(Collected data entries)

(** * SmoothMovementManager: the animation scheduling and interpolation engine

    A shallow embedding of [src/electron/SmoothMovementManager.ts].

    The engine is single-threaded and timer-driven.  It is modelled as a
    transition system:
    - the state holds the window objects, the private fields of the manager
      ([isAnimating], [animationTimers]), the host's table of pending
      [setTimeout] callbacks, the clock read by [Date.now()], and a trace of
      the observable effects (setter calls and [onComplete] invocations);
    - the three [step] closures of the source are defunctionalised: a pending
      callback is the record of the variables its closure captured;
    - an event is a call of a public method, the firing of a due timer by the
      event loop, the passing of time, or the destruction of a window;
      [animateLayout] is a loop, and is a run of such events (see
      [animateLayout_run]).

    Numbers.  The bounds of a window are integers (an Electron [Rectangle]
    must hold integers) and [Date.now()] is an integer number of
    milliseconds: both are [Z].  Durations, opacities and the target
    coordinates of [animateWindow] are numbers, modelled as rationals.  The
    special values that [fade] can produce by dividing by a zero duration
    (NaN, the infinities) are modelled, see [jsnum].

    Arithmetic.  The transition system computes on rationals without
    rounding.  What depends on the values that the interpolation computes
    is stated for the [step] closures taken with the arithmetic of the host
    as a parameter ([Arith], [run_closureA]): each operation is followed by
    a rounding.  [exact] does not round, and gives back the closures of the
    transition system; [binary64] rounds to the nearest IEEE double, ties
    to even.  Overflow, subnormal numbers and negative zero are left out.

    Callbacks.  An [onComplete] continuation is an opaque label; invoking it
    appends to the trace and does not re-enter the engine.

    Sessions.  Each call of a public method is given a name, the next free
    natural number, which tags what the call and its steps add to the trace.
    The names are ghost state: the code has none. *)

From Stdlib Require Import ZArith QArith Qround Qminmax Qpower Lqa Lia.
From stdpp Require Import gmap list strings.

Local Open Scope Z_scope.

(** ** Numbers *)

(** [Math.round]: the nearest integer, halves rounded towards +infinity. *)
Definition Math_round (q : Q) : Z := Qfloor (q + (1 # 2))%Q.

(** The ease-out-cubic curve [1 - Math.pow(1 - p, 3)]. *)
Definition easeOutCubic (p : Q) : Q := (1 - (1 - p) ^ 3)%Q.

(** [Math.round(s + (t - s) * eased)] on integer end points. *)
Definition lerp_round (s t : Z) (eased : Q) : Z :=
  Math_round (inject_Z s + (inject_Z t - inject_Z s) * eased)%Q.

(** The same towards a target that need not be an integer: the [targetX]
    and [targetY] of [animateWindow] are numbers. *)
Definition lerp_round_to (s : Z) (t : Q) (eased : Q) : Z :=
  Math_round (inject_Z s + (t - inject_Z s) * eased)%Q.

(** A JavaScript number as [fade] sees it: a finite value, or one of the
    special values of a division by zero. *)
Inductive jsnum :=
| JNum (q : Q)
| JPosInf
| JNegInf
| JNaN.

Definition js_neg (a : jsnum) : jsnum :=
  match a with
  | JNum q => JNum (- q)%Q
  | JPosInf => JNegInf
  | JNegInf => JPosInf
  | JNaN => JNaN
  end.

Definition js_add (a b : jsnum) : jsnum :=
  match a, b with
  | JNaN, _ | _, JNaN => JNaN
  | JPosInf, JNegInf | JNegInf, JPosInf => JNaN
  | JPosInf, _ | _, JPosInf => JPosInf
  | JNegInf, _ | _, JNegInf => JNegInf
  | JNum p, JNum q => JNum (p + q)%Q
  end.

Definition js_sub (a b : jsnum) : jsnum := js_add a (js_neg b).

(** The sign of a finite value, as a [comparison] with zero. *)
Definition Qsign (q : Q) : comparison := (q ?= 0)%Q.

Definition js_inf_of (c : comparison) : jsnum :=
  match c with
  | Gt => JPosInf
  | Lt => JNegInf
  | Eq => JNaN
  end.

Definition js_sign (a : jsnum) : comparison :=
  match a with
  | JNum q => Qsign q
  | JPosInf => Gt
  | JNegInf => Lt
  | JNaN => Eq
  end.

Definition comparison_mul (c d : comparison) : comparison :=
  match c, d with
  | Eq, _ | _, Eq => Eq
  | Gt, Gt | Lt, Lt => Gt
  | Gt, Lt | Lt, Gt => Lt
  end.

Definition js_mul (a b : jsnum) : jsnum :=
  match a, b with
  | JNaN, _ | _, JNaN => JNaN
  | JNum p, JNum q => JNum (p * q)%Q
  | _, _ => js_inf_of (comparison_mul (js_sign a) (js_sign b))
  end.

(** Division: a finite non-zero value over zero is an infinity, [0 / 0] is
    NaN (zero is taken as positive zero). *)
Definition js_div (a b : jsnum) : jsnum :=
  match a, b with
  | JNaN, _ | _, JNaN => JNaN
  | JNum p, JNum q =>
      if Qeq_bool q 0 then js_inf_of (Qsign p) else JNum (p / q)%Q
  | JNum _, _ => JNum 0
  | _, JNum q =>
      if Qeq_bool q 0 then a else js_inf_of (comparison_mul (js_sign a) (Qsign q))
  | _, _ => JNaN
  end.

(** [Math.pow(a, 3)]. *)
Definition js_pow3 (a : jsnum) : jsnum :=
  match a with
  | JNum q => JNum (q ^ 3)%Q
  | other => other
  end.

(** [Math.min(a, b)]: NaN if either argument is NaN. *)
Definition js_min (a b : jsnum) : jsnum :=
  match a, b with
  | JNaN, _ | _, JNaN => JNaN
  | JNegInf, _ | _, JNegInf => JNegInf
  | JPosInf, other | other, JPosInf => other
  | JNum p, JNum q => JNum (Qmin p q)
  end.

(** [a < b]: false as soon as one side is NaN. *)
Definition js_ltb (a b : jsnum) : bool :=
  match a, b with
  | JNaN, _ | _, JNaN => false
  | JNum p, JNum q => if Qlt_le_dec p q then true else false
  | JNegInf, JNegInf => false
  | JNegInf, _ => true
  | _, JPosInf => match a with JPosInf => false | _ => true end
  | _, _ => false
  end.

(** ** The arithmetic of the host *)

(** The numbers of the interpolation are IEEE doubles.  An arithmetic gives
    the rounding [rnd] applied to the exact result of each operation, and
    [pow3], the function [Math.pow(x, 3)], whose accuracy the language
    leaves to the host. *)
Record Arith := mkArith { rnd : Q → Q; pow3 : Q → Q }.

(** Arithmetic without rounding. *)
Definition exact : Arith := mkArith (λ q, q) (λ q, (q ^ 3)%Q).

(** The nearest integer, ties to the even one. *)
Definition round_half_even (q : Q) : Z :=
  let f := Qfloor q in
  match (q - inject_Z f ?= 1 # 2)%Q with
  | Lt => f
  | Gt => f + 1
  | Eq => if Z.even f then f else f + 1
  end.

(** [floor (log2 q)] for a positive [q]. *)
Definition binade (q : Q) : Z :=
  let k := Z.log2 (Qnum q) - Z.log2 (Zpos (Qden q)) in
  if Qle_bool (2 ^ k) q then k else k - 1.

(** The nearest double of a positive rational: 53 significant bits, ties to
    even.  The exponent is not bounded: overflow to an infinity and the
    subnormal numbers are left out. *)
Definition round_pos (q : Q) : Q :=
  let e := binade q - 52 in
  (inject_Z (round_half_even (q / 2 ^ e)) * 2 ^ e)%Q.

Definition round_binary64 (q : Q) : Q :=
  match (q ?= 0)%Q with
  | Eq => 0%Q
  | Gt => round_pos q
  | Lt => (- round_pos (- q))%Q
  end.

(** IEEE 754 double precision, round to nearest, with [Math.pow(x, 3)]
    computed as [x * x * x]. *)
Definition binary64 : Arith :=
  mkArith round_binary64
    (λ x, round_binary64 (round_binary64 (x * x) * x)).

(** What the theorems ask of an arithmetic: rounding is compatible with
    the equality of rationals, never reverses an order, and leaves
    unchanged the integers up to [2 ^ 53]; on non-negative numbers
    [Math.pow(x, 3)] never reverses an order, and it is exact at 0 and 1.
    Both [exact] and [binary64] are such, see [exact_ok] and
    [binary64_ok]. *)
Record ArithOK (A : Arith) : Prop := mkArithOK {
  rnd_comp : ∀ p q, (p == q)%Q → (rnd A p == rnd A q)%Q;
  rnd_mono : ∀ p q, (p <= q)%Q → (rnd A p <= rnd A q)%Q;
  rnd_int : ∀ z, Z.abs z ≤ 2 ^ 53 → (rnd A (inject_Z z) == inject_Z z)%Q;
  pow3_comp : ∀ p q, (p == q)%Q → (pow3 A p == pow3 A q)%Q;
  pow3_mono : ∀ p q, (0 <= p)%Q → (p <= q)%Q → (pow3 A p <= pow3 A q)%Q;
  pow3_0 : (pow3 A 0 == 0)%Q;
  pow3_1 : (pow3 A 1 == 1)%Q
}.

(** An integer coordinate small enough for a double to hold exactly its
    difference with any other such coordinate. *)
Definition safe (z : Z) : Prop := Z.abs z ≤ 2 ^ 52.

(** [Math.min(1, elapsed / duration)] *)
Definition progressA (A : Arith) (elapsed : Z) (duration : Q) : Q :=
  Qmin 1 (rnd A (inject_Z elapsed / duration)).

(** [1 - Math.pow(1 - p, 3)] *)
Definition easedA (A : Arith) (p : Q) : Q :=
  rnd A (1 - pow3 A (rnd A (1 - p))).

(** [Math.round(start + (target - start) * eased)] *)
Definition coordA (A : Arith) (start : Z) (target : Q) (eased : Q) : Z :=
  Math_round
    (rnd A (inject_Z start + rnd A (rnd A (target - inject_Z start) * eased))).

(** [startOpacity + (to - startOpacity) * eased] on finite numbers. *)
Definition opacityA (A : Arith) (startOpacity to eased : Q) : Q :=
  rnd A (startOpacity + rnd A (rnd A (to - startOpacity) * eased)).

(** The same operations on the numbers of [fade]. *)
Definition js_rnd (A : Arith) (a : jsnum) : jsnum :=
  match a with
  | JNum q => JNum (rnd A q)
  | other => other
  end.

Definition js_pow3A (A : Arith) (a : jsnum) : jsnum :=
  match a with
  | JNum q => JNum (pow3 A q)
  | other => other
  end.

(** ** Data model *)

Module Rectangle.
Record t := mk { x : Z; y : Z; width : Z; height : Z }.
End Rectangle.
Abbreviation Rectangle := Rectangle.t.

(** [Partial<Rectangle>]: [None] is an absent property. *)
Module PartialRectangle.
Record t := mk { x : option Z; y : option Z;
                 width : option Z; height : option Z }.
End PartialRectangle.
Abbreviation PartialRectangle := PartialRectangle.t.

(** The object spread [{ ...base, ...part }]. *)
Definition spread (base : Rectangle) (part : PartialRectangle) : Rectangle :=
  Rectangle.mk
    (default (Rectangle.x base) (PartialRectangle.x part))
    (default (Rectangle.y base) (PartialRectangle.y part))
    (default (Rectangle.width base) (PartialRectangle.width part))
    (default (Rectangle.height base) (PartialRectangle.height part)).

(** A complete rectangle passed where a partial one is expected. *)
Definition as_partial (r : Rectangle) : PartialRectangle :=
  PartialRectangle.mk (Some (Rectangle.x r)) (Some (Rectangle.y r))
    (Some (Rectangle.width r)) (Some (Rectangle.height r)).

(** The spread [{ ...base, ...targetPosition }] of a [{ x?, y? }] object. *)
Definition spread_position (base : Rectangle) (tx ty : option Z) : Rectangle :=
  spread base (PartialRectangle.mk tx ty None None).

(** A [BrowserWindow] object: registers holding what the setters were last
    given, and the flag read by [isDestroyed()]. *)
Record Window := mkWindow {
  bounds : Rectangle;
  opacity : jsnum;
  destroyed : bool
}.

(** A window handle is the identity of a [BrowserWindow] object; a
    [BrowserWindow | null | undefined] argument is an [option handle]. *)
Abbreviation handle := nat (only parsing).

(** What a session's closure captured.  [sid] is a ghost name given to the
    session when the public method is called; the code has no such field. *)
Record WindowEnv := mkWindowEnv {
  w_sid : nat;
  w_win : handle;
  w_start : Rectangle;
  w_startTime : Z;
  w_duration : Q;
  w_targetX : Q;
  w_targetY : Q;
  w_width : Z;
  w_height : Z;
  w_onComplete : option nat
}.

Record FadeEnv := mkFadeEnv {
  f_sid : nat;
  f_win : handle;
  f_startOpacity : jsnum;
  f_startTime : Z;
  f_duration : Q;
  f_to : Q;
  f_onComplete : option nat
}.

Record BoundsEnv := mkBoundsEnv {
  b_sid : nat;
  b_win : handle;
  b_startBounds : Rectangle;
  b_finalTargetBounds : Rectangle;
  b_startTime : Z;
  b_duration : Q;
  b_onComplete : option nat
}.

(** The [step] closure of [animateWindow], of [fade], of
    [animateWindowBounds]. *)
Inductive closure :=
| StepWindow (e : WindowEnv)
| StepFade (e : FadeEnv)
| StepBounds (e : BoundsEnv).

(** The session and the window of a callback. *)
Definition closure_sid (c : closure) : nat :=
  match c with
  | StepWindow e => w_sid e
  | StepFade e => f_sid e
  | StepBounds e => b_sid e
  end.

▸ Task prompt
Could you return every line from the entries above in which the string "elapsed" occurs?

▸ Your response
(** [Math.min(1, elapsed / duration)] *)
Definition progressA (A : Arith) (elapsed : Z) (duration : Q) : Q :=
  Qmin 1 (rnd A (inject_Z elapsed / duration)).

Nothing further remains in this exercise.